§ Work request: Each line below needs to be duplicated without alteration.

===== Recorded data =====

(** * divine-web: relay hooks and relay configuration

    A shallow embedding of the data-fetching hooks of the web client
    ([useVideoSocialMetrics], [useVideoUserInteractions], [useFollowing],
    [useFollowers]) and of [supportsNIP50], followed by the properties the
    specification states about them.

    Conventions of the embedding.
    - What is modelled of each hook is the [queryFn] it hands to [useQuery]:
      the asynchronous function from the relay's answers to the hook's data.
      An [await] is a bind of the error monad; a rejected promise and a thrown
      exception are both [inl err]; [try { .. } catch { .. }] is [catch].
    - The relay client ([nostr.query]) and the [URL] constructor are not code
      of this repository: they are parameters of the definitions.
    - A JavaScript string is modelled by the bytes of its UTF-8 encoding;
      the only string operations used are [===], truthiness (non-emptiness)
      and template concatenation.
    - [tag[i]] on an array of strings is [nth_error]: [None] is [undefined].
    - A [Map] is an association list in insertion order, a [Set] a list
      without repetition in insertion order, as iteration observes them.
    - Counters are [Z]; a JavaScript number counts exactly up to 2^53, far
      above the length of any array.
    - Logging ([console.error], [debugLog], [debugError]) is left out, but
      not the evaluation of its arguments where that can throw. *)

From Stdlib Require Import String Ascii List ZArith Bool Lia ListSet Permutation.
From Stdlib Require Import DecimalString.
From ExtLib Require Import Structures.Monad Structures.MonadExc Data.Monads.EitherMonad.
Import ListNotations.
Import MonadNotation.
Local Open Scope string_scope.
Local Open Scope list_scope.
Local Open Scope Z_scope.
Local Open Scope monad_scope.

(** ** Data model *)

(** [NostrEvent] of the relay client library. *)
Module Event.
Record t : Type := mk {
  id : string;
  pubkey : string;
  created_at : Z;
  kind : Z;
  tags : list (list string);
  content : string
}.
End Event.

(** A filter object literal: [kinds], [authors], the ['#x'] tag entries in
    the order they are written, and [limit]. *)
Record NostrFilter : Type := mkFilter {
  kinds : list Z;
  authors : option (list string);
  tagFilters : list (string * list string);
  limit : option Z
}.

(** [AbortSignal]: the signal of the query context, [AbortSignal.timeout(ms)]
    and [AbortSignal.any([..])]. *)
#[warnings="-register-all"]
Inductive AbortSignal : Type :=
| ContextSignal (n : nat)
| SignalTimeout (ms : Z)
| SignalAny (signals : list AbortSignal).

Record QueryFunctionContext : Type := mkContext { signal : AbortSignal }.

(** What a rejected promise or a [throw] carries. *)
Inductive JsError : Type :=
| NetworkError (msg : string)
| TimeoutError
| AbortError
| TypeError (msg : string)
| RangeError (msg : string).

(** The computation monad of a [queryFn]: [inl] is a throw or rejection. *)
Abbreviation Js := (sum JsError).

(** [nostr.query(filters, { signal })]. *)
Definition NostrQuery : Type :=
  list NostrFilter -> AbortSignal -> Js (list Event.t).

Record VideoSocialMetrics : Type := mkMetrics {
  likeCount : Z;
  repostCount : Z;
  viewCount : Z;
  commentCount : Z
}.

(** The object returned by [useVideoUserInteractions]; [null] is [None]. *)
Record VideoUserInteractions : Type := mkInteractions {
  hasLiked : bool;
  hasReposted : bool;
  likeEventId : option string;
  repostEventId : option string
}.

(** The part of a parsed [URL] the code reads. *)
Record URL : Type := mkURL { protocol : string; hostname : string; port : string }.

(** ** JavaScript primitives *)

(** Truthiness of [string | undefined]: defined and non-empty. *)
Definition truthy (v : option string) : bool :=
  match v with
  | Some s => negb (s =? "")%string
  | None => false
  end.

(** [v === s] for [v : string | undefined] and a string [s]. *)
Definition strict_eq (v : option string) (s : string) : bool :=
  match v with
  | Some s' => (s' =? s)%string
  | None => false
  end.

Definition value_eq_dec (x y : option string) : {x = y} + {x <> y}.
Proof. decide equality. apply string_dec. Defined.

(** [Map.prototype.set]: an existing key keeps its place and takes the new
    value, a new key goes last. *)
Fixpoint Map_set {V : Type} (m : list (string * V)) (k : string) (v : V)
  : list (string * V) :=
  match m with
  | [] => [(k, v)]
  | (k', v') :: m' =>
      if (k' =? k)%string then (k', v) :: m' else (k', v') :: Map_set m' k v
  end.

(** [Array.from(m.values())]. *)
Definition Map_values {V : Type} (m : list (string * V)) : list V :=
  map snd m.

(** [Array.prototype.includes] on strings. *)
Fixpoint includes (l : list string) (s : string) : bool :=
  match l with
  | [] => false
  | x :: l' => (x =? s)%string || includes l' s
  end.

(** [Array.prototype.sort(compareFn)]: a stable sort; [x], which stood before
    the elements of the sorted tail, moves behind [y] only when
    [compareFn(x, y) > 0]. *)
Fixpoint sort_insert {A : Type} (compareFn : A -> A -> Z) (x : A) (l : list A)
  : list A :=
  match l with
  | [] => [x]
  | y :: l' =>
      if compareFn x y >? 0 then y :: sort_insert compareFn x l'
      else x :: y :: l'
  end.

=====

§ Answer:
(** * divine-web: relay hooks and relay configuration

    A shallow embedding of the data-fetching hooks of the web client
    ([useVideoSocialMetrics], [useVideoUserInteractions], [useFollowing],
    [useFollowers]) and of [supportsNIP50], followed by the properties the
    specification states about them.

    Conventions of the embedding.
    - What is modelled of each hook is the [queryFn] it hands to [useQuery]:
      the asynchronous function from the relay's answers to the hook's data.
      An [await] is a bind of the error monad; a rejected promise and a thrown
      exception are both [inl err]; [try { .. } catch { .. }] is [catch].
    - The relay client ([nostr.query]) and the [URL] constructor are not code
      of this repository: they are parameters of the definitions.
    - A JavaScript string is modelled by the bytes of its UTF-8 encoding;
      the only string operations used are [===], truthiness (non-emptiness)
      and template concatenation.
    - [tag[i]] on an array of strings is [nth_error]: [None] is [undefined].
    - A [Map] is an association list in insertion order, a [Set] a list
      without repetition in insertion order, as iteration observes them.
    - Counters are [Z]; a JavaScript number counts exactly up to 2^53, far
      above the length of any array.
    - Logging ([console.error], [debugLog], [debugError]) is left out, but
      not the evaluation of its arguments where that can throw. *)

From Stdlib Require Import String Ascii List ZArith Bool Lia ListSet Permutation.
From Stdlib Require Import DecimalString.
From ExtLib Require Import Structures.Monad Structures.MonadExc Data.Monads.EitherMonad.
Import ListNotations.
Import MonadNotation.
Local Open Scope string_scope.
Local Open Scope list_scope.
Local Open Scope Z_scope.
Local Open Scope monad_scope.

(** ** Data model *)

(** [NostrEvent] of the relay client library. *)
Module Event.
Record t : Type := mk {
  id : string;
  pubkey : string;
  created_at : Z;
  kind : Z;
  tags : list (list string);
  content : string
}.
End Event.

(** A filter object literal: [kinds], [authors], the ['#x'] tag entries in
    the order they are written, and [limit]. *)
Record NostrFilter : Type := mkFilter {
  kinds : list Z;
  authors : option (list string);
  tagFilters : list (string * list string);
  limit : option Z
}.

(** [AbortSignal]: the signal of the query context, [AbortSignal.timeout(ms)]
    and [AbortSignal.any([..])]. *)
#[warnings="-register-all"]
Inductive AbortSignal : Type :=
| ContextSignal (n : nat)
| SignalTimeout (ms : Z)
| SignalAny (signals : list AbortSignal).

Record QueryFunctionContext : Type := mkContext { signal : AbortSignal }.

(** What a rejected promise or a [throw] carries. *)
Inductive JsError : Type :=
| NetworkError (msg : string)
| TimeoutError
| AbortError
| TypeError (msg : string)
| RangeError (msg : string).

(** The computation monad of a [queryFn]: [inl] is a throw or rejection. *)
Abbreviation Js := (sum JsError).

(** [nostr.query(filters, { signal })]. *)
Definition NostrQuery : Type :=
  list NostrFilter -> AbortSignal -> Js (list Event.t).

Record VideoSocialMetrics : Type := mkMetrics {
  likeCount : Z;
  repostCount : Z;
  viewCount : Z;
  commentCount : Z
}.

(** The object returned by [useVideoUserInteractions]; [null] is [None]. *)
Record VideoUserInteractions : Type := mkInteractions {
  hasLiked : bool;
  hasReposted : bool;
  likeEventId : option string;
  repostEventId : option string
}.

(** The part of a parsed [URL] the code reads. *)
Record URL : Type := mkURL { protocol : string; hostname : string; port : string }.

(** ** JavaScript primitives *)

(** Truthiness of [string | undefined]: defined and non-empty. *)
Definition truthy (v : option string) : bool :=
  match v with
  | Some s => negb (s =? "")%string
  | None => false
  end.

(** [v === s] for [v : string | undefined] and a string [s]. *)
Definition strict_eq (v : option string) (s : string) : bool :=
  match v with
  | Some s' => (s' =? s)%string
  | None => false
  end.

Definition value_eq_dec (x y : option string) : {x = y} + {x <> y}.
Proof. decide equality. apply string_dec. Defined.

(** [Map.prototype.set]: an existing key keeps its place and takes the new
    value, a new key goes last. *)
Fixpoint Map_set {V : Type} (m : list (string * V)) (k : string) (v : V)
  : list (string * V) :=
  match m with
  | [] => [(k, v)]
  | (k', v') :: m' =>
      if (k' =? k)%string then (k', v) :: m' else (k', v') :: Map_set m' k v
  end.

(** [Array.from(m.values())]. *)
Definition Map_values {V : Type} (m : list (string * V)) : list V :=
  map snd m.

(** [Array.prototype.includes] on strings. *)
Fixpoint includes (l : list string) (s : string) : bool :=
  match l with
  | [] => false
  | x :: l' => (x =? s)%string || includes l' s
  end.

(** [Array.prototype.sort(compareFn)]: a stable sort; [x], which stood before
    the elements of the sorted tail, moves behind [y] only when
    [compareFn(x, y) > 0]. *)
Fixpoint sort_insert {A : Type} (compareFn : A -> A -> Z) (x : A) (l : list A)
  : list A :=
  match l with
  | [] => [x]
  | y :: l' =>
      if compareFn x y >? 0 then y :: sort_insert compareFn x l'
      else x :: y :: l'
  end.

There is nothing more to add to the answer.